Exercise aim: Which lines in the data contain the word "unfold"? Please copy each of them.
(Beginning of Available data)
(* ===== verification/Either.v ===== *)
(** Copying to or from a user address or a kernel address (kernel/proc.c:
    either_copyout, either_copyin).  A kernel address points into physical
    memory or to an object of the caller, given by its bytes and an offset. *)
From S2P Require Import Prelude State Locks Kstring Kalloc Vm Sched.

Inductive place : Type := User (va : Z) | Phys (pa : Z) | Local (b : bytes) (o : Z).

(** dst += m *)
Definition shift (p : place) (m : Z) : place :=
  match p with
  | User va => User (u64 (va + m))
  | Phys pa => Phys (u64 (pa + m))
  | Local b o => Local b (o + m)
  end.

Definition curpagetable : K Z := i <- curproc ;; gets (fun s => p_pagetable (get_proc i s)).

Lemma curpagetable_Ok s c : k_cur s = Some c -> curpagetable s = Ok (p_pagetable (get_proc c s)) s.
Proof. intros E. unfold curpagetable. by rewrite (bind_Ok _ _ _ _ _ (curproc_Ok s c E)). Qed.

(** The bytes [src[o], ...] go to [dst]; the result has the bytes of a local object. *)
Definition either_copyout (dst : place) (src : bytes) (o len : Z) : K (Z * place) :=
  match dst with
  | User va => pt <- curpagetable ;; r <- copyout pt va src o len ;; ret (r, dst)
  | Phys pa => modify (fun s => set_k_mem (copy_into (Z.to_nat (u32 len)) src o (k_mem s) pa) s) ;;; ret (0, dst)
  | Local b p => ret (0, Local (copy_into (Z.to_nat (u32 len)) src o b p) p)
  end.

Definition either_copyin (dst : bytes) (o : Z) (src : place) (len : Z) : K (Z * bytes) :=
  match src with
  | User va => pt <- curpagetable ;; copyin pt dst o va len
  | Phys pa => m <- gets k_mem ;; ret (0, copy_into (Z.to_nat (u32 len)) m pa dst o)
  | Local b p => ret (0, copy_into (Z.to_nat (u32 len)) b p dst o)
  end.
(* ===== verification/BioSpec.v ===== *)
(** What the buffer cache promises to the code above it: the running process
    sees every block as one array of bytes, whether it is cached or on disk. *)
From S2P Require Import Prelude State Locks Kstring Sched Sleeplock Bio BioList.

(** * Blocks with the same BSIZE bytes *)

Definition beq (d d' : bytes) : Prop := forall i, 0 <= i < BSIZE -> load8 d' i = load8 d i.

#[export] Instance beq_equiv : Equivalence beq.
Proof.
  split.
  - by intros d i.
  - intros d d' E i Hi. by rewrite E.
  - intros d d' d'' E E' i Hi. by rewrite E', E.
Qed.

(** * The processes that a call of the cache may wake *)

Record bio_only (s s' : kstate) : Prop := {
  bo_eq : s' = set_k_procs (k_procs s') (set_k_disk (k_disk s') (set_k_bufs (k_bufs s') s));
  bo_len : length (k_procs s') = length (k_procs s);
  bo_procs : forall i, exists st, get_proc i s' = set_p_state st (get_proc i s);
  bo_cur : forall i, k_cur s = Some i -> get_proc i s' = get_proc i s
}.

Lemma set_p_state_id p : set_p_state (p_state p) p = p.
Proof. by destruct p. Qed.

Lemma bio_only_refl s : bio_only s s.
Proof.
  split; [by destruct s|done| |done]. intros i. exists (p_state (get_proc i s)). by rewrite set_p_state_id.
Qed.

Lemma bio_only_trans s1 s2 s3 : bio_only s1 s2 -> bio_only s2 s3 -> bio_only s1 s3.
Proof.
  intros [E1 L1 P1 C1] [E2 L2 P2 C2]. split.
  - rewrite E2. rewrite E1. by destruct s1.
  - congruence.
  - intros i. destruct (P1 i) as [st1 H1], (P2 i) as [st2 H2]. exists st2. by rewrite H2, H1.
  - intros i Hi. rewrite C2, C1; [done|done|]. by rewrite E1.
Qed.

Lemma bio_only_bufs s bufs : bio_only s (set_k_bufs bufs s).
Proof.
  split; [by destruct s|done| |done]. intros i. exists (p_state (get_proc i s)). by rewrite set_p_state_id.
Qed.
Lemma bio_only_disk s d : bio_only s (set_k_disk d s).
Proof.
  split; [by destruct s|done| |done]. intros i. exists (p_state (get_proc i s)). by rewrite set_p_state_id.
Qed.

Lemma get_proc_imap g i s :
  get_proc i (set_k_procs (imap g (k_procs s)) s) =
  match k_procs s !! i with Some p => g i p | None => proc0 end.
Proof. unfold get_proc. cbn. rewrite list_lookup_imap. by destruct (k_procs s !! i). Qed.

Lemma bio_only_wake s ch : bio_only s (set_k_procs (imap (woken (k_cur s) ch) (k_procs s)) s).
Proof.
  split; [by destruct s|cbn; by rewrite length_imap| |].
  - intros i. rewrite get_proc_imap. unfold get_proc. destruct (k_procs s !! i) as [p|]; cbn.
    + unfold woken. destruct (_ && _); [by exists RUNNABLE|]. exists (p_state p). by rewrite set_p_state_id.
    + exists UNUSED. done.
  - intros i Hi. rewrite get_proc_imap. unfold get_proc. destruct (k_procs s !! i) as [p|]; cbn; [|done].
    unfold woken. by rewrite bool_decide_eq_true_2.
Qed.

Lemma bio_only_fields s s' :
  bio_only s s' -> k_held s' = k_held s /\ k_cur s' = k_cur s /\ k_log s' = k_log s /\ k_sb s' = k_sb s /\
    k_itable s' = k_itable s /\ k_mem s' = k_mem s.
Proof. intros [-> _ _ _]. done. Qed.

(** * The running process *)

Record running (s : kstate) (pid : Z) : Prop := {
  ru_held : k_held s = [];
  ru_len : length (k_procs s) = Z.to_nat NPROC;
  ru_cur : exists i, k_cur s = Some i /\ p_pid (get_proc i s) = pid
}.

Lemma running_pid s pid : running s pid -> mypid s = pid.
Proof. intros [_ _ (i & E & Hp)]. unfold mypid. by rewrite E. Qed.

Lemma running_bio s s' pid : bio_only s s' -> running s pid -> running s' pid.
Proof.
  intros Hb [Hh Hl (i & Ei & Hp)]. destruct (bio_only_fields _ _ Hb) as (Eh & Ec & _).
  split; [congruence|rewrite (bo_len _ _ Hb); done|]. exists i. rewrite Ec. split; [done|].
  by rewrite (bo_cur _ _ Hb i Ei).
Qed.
(End of Available data)
Exercise result:
Proof. intros E. unfold curpagetable. by rewrite (bind_Ok _ _ _ _ _ (curproc_Ok s c E)). Qed.
Proof. unfold get_proc. cbn. rewrite list_lookup_imap. by destruct (k_procs s !! i). Qed.
  - intros i. rewrite get_proc_imap. unfold get_proc. destruct (k_procs s !! i) as [p|]; cbn.
    + unfold woken. destruct (_ && _); [by exists RUNNABLE|]. exists (p_state p). by rewrite set_p_state_id.
  - intros i Hi. rewrite get_proc_imap. unfold get_proc. destruct (k_procs s !! i) as [p|]; cbn; [|done].
    unfold woken. by rewrite bool_decide_eq_true_2.
Proof. intros [_ _ (i & E & Hp)]. unfold mypid. by rewrite E. Qed.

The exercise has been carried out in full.